#[export] Instance Pool_eq_dec : EqDecision Pool.
Proof. solve_decision. Defined.

Definition with_maps (p : Pool) (bc : gmap client lease) (bi : gmap Addr client) : Pool :=
  mkPool (subnet p) (serverIP p) (network p) (broadcast p) (duration p) bc bi (declined p).
Definition with_declined (p : Pool) (d : gmap Addr Z) : Pool :=
  mkPool (subnet p) (serverIP p) (network p) (broadcast p) (duration p) (byClient p) (byIP p) d.

(** The broadcast address: the network address with every host bit set. *)
Definition lastAddr (prefix : Prefix) : outcome Addr :=
  a ← As4 (paddr prefix);
  let hostBits := 32 - pbits prefix in
  let v := Z.lor (unbe a) (u32 (u64 (Z.shiftl 1 hostBits - 1))) in
  Ret (AddrFrom4 (be 4 v)).

Definition NewPool (sub : Prefix) (server : Addr) (dur : Z) : outcome Pool :=
  let sub := Masked sub in
  if negb (Is4 (paddr sub)) then Fail "dhcpv4: pool subnet must be IPv4"
  else if (pbits sub <? 1) || (30 <? pbits sub) then Fail "dhcpv4: pool subnet has no usable host range"
  else if negb (Is4 server) || negb (Contains sub server)
  then Fail "dhcpv4: server IP is not within pool subnet"
  else
    bcast ← lastAddr sub;
    Ret (mkPool sub server (paddr sub) bcast dur ∅ ∅ ∅).

Definition expired (l : lease) (now : Z) : bool := negb (now <? expiry l).

(** The conditions on an address that do not depend on the clock. *)
Definition usable (p : Pool) (a : Addr) : bool :=
  Is4 a && Contains (subnet p) a
  && negb (bool_decide (a = network p)) && negb (bool_decide (a = broadcast p))
  && negb (bool_decide (a = serverIP p)).

(** allocatable also clears an elapsed quarantine. *)
Definition allocatable (p : Pool) (a : Addr) (now : Z) : bool * Pool :=
  match declined p !! a with
  | Some until =>
    if now <? until then (false, p)
    else let p' := with_declined p (delete a (declined p)) in (usable p' a, p')
  | None => (usable p a, p)
  end.

(** The zero Time, the expiry of the zero lease Go reads for a missing key. *)
Definition zero_lease : lease := mkLease AInvalid 0 bindingOffered.

Definition isFree (p : Pool) (a : Addr) (forClient : client) (now : Z) : bool :=
  match byIP p !! a with
  | None => true
  | Some owner =>
    bool_decide (owner = forClient)
    || expired (default zero_lease (byClient p !! owner)) now
  end.

Definition clear (p : Pool) (c : client) : Pool :=
  match byClient p !! c with
  | Some l => with_maps p (delete c (byClient p)) (delete (ip l) (byIP p))
  | None => p
  end.

Definition hold (p : Pool) (c : client) (a : Addr) (now : Z) (st : bindingState) : Pool :=
  let p := clear p c in
  let bc := match byIP p !! a with
            | Some prev => delete prev (byClient p) | None => byClient p end in
  let dur := match st with bindingCommitted => duration p | bindingOffered => offerHoldTime end in
  with_maps p (<[c := mkLease a (now + dur) st]> bc) (<[a := c]> (byIP p)).

(** nextFree walks the subnet upward from the network address; [fuel] bounds the
    walk by the size of the subnet ([nextFree_loop_spec] shows it is enough). *)
Fixpoint nextFree_loop (fuel : nat) (p : Pool) (a : Addr) (forClient : client) (now : Z)
  : option Addr * Pool :=
  match fuel with
  | O => (None, p)
  | S fuel' =>
    if IsValid a && Contains (subnet p) a then
      let '(alloc, p') := allocatable p a now in
      if alloc && isFree p' a forClient now then (Some a, p')
      else nextFree_loop fuel' p' (Next a) forClient now
    else (None, p)
  end.

Definition nextFree (p : Pool) (forClient : client) (now : Z) : option Addr * Pool :=
  nextFree_loop (Z.to_nat (2 ^ (32 - pbits (subnet p)))) p (Next (network p)) forClient now.

(** Offer's three preferences in order: the address the client already holds
    (in its current state), the address it asks for, the lowest free one. *)
Definition Offer_requested (p : Pool) (c : client) (requested : Addr) (now : Z)
  : option Addr * Pool :=
  let '(alloc, p) := allocatable p requested now in
  if alloc && isFree p requested c now
  then (Some requested, hold p c requested now bindingOffered)
  else
    match nextFree p c now with
    | (Some a, p) => (Some a, hold p c a now bindingOffered)
    | (None, p) => (None, p)
    end.

Definition Pool_Offer (p : Pool) (c : client) (requested : Addr) (now : Z)
  : option Addr * Pool :=
  match byClient p !! c with
  | Some l =>
    if negb (expired l now) then
      let '(alloc, p') := allocatable p (ip l) now in
      if alloc then (Some (ip l), hold p' c (ip l) now (state l))
      else Offer_requested p' c requested now
    else Offer_requested p c requested now
  | None => Offer_requested p c requested now
  end.

Definition Binding (p : Pool) (c : client) (now : Z) : option Addr :=
  match byClient p !! c with
  | Some l => if expired l now then None else Some (ip l)
  | None => None
  end.

Definition Commit (p : Pool) (c : client) (a : Addr) (now : Z) : Pool :=
  hold p c a now bindingCommitted.

Definition CancelOffer (p : Pool) (c : client) : Pool :=
  match byClient p !! c with
  | Some l => match state l with bindingOffered => clear p c | bindingCommitted => p end
  | None => p
  end.

Definition Pool_Release (p : Pool) (c : client) (a : Addr) : Pool :=
  match byIP p !! a with
  | Some owner => if decide (owner = c) then clear p c else p
  | None => p
  end.

Definition Pool_Decline (p : Pool) (c : client) (a : Addr) (now : Z) : Pool :=
  match byIP p !! a with
  | Some owner =>
    if decide (owner = c)
    then clear (with_declined p (<[a := now + declineQuarantine]> (declined p))) c
    else p
  | None => p
  end.

(** A committed binding as kept across restarts. *)
Record Lease : Type := mkKept { IP : Addr; Expiry : Z }.

#[export] Instance Lease_eq_dec : EqDecision Lease.
Proof. solve_decision. Defined.

Definition Committed (p : Pool) (c : client) (now : Z) : option Lease :=
  match byClient p !! c with
  | Some l =>
    match state l with
    | bindingCommitted => if expired l now then None else Some (mkKept (ip l) (expiry l))
    | bindingOffered => None
    end
  | None => None
  end.

Definition Pool_Restore (p : Pool) (c : client) (l : Lease) (now : Z) : bool * Pool :=
  if negb (now <? Expiry l) then (false, p)
  else
    let '(alloc, p) := allocatable p (IP l) now in
    if negb alloc || negb (isFree p (IP l) c now) then (false, p)
    else
      let p := clear p c in
      (true, with_maps p (<[c := mkLease (IP l) (Expiry l) bindingCommitted]> (byClient p))
               (<[IP l := c]> (byIP p))).

(** ** The invariant *)

(** The two indexes are inverse of each other, only addresses the pool may
    hand out are held, and a held address is not in quarantine. *)
Record pool_inv (p : Pool) : Prop := {
  inv_fwd : forall c l, byClient p !! c = Some l -> byIP p !! ip l = Some c;
  inv_bwd : forall a c, byIP p !! a = Some c -> exists l, byClient p !! c = Some l /\ ip l = a;
  inv_usable : forall c l, byClient p !! c = Some l -> usable p (ip l) = true;
  inv_declined : forall c l, byClient p !! c = Some l -> declined p !! ip l = None }.

(** The fields no operation changes. *)
Definition same_config (p q : Pool) : Prop :=
  subnet q = subnet p /\ serverIP q = serverIP p /\ network q = network p
  /\ broadcast q = broadcast p /\ duration q = duration p.

#[export] Instance same_config_preorder : PreOrder same_config.
Proof. split; [by intros p|]. intros p q r (?&?&?&?&?) (?&?&?&?&?). repeat split; congruence. Qed.

Lemma usable_config p q a : same_config p q -> usable q a = usable p a.
Proof. intros (Hs & Hv & Hn & Hb & _). unfold usable. by rewrite Hs, Hv, Hn, Hb. Qed.

(** Only the quarantine differs, and only by entries removed. *)
Definition same_leases (p q : Pool) : Prop :=
  same_config p q /\ byClient q = byClient p /\ byIP q = byIP p /\ declined q ⊆ declined p.

#[export] Instance same_leases_preorder : PreOrder same_leases.
Proof.
  split; [by intros p|]. intros p q r (?&?&?&?) (?&?&?&?).
  split; [by etrans|]. split; [congruence|]. split; [congruence|]. by etrans.
Qed.

Lemma pool_inv_leases p q : same_leases p q -> pool_inv p -> pool_inv q.
Proof.
  intros (Hc & Hb & Hi & Hd) [Hf Hw Hu Hq]. split; rewrite ?Hb, ?Hi; [done..| |].
  - intros c l Hl. rewrite (usable_config p q) by done. by eapply Hu.
  - intros c l Hl. eapply lookup_weaken_None; [by eapply Hq|done].
Qed.

Lemma inv_owner_unique p c c' l l' : pool_inv p ->
  byClient p !! c = Some l -> byClient p !! c' = Some l' -> ip l = ip l' -> c = c'.
Proof. intros Hp H H' E. apply Hp in H, H'. congruence. Qed.

Section ClearHold.
Context (p : Pool) (c : client).
Context (Hinv : pool_inv p).

Lemma clear_config : same_config p (clear p c).
Proof. unfold clear. by destruct (byClient p !! c). Qed.

Lemma clear_declined : declined (clear p c) = declined p.
Proof. unfold clear. by destruct (byClient p !! c). Qed.

Lemma clear_byClient : byClient (clear p c) = delete c (byClient p).
Proof.
  unfold clear. destruct (byClient p !! c) eqn:E; [done|]. by rewrite delete_id.
Qed.

Lemma clear_byIP a : byIP (clear p c) !! a =
  match byIP p !! a with Some o => if decide (o = c) then None else Some o | None => None end.
Proof using Hinv.
  unfold clear. destruct (byClient p !! c) as [l|] eqn:E; cbn [byIP with_maps].
  - pose proof (inv_fwd p Hinv _ _ E) as Hf. destruct (decide (ip l = a)) as [<-|Hne].
    + rewrite lookup_delete_eq, Hf. by rewrite decide_True.
    + rewrite lookup_delete_ne by done. destruct (byIP p !! a) as [o|] eqn:Ea; [|done].
      case_decide as Ho; [|done]. subst o. apply (inv_bwd p Hinv) in Ea as (l' & Hl' & Ha). congruence.
  - destruct (byIP p !! a) as [o|] eqn:Ea; [|done]. case_decide as Ho; [|done].
    subst o. apply (inv_bwd p Hinv) in Ea as (l' & Hl' & Ha). congruence.
Qed.

Lemma clear_inv : pool_inv (clear p c).
Proof using Hinv.
  split.
  - intros c' l. rewrite clear_byClient, clear_byIP. intros [Hne Hl]%lookup_delete_Some.
    apply (inv_fwd p Hinv) in Hl. rewrite Hl. by rewrite decide_False.
  - intros a c'. rewrite clear_byIP, clear_byClient.
    destruct (byIP p !! a) as [o|] eqn:Ea; [|done]. case_decide as Ho; [done|]. intros [= <-].
    apply (inv_bwd p Hinv) in Ea as (l & Hl & Ha). exists l. by rewrite lookup_delete_ne.
  - intros c' l. rewrite clear_byClient. intros [_ Hl]%lookup_delete_Some.
    rewrite (usable_config p) by apply clear_config. by eapply Hinv.
  - intros c' l. rewrite clear_byClient, clear_declined. intros [_ Hl]%lookup_delete_Some.
    by eapply (inv_declined p Hinv).
Qed.

Context (a : Addr) (now : Z) (st : bindingState).
Let dur := match st with bindingCommitted => duration p | bindingOffered => offerHoldTime end.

TASK TO CARRY OUT –
All lines above in which the word "broadcast" occurs should be identified and copied.

ANSWER TO THIS EXERCISE –
  mkPool (subnet p) (serverIP p) (network p) (broadcast p) (duration p) bc bi (declined p).
  mkPool (subnet p) (serverIP p) (network p) (broadcast p) (duration p) (byClient p) (byIP p) d.
(** The broadcast address: the network address with every host bit set. *)
  && negb (bool_decide (a = network p)) && negb (bool_decide (a = broadcast p))
  /\ broadcast q = broadcast p /\ duration q = duration p.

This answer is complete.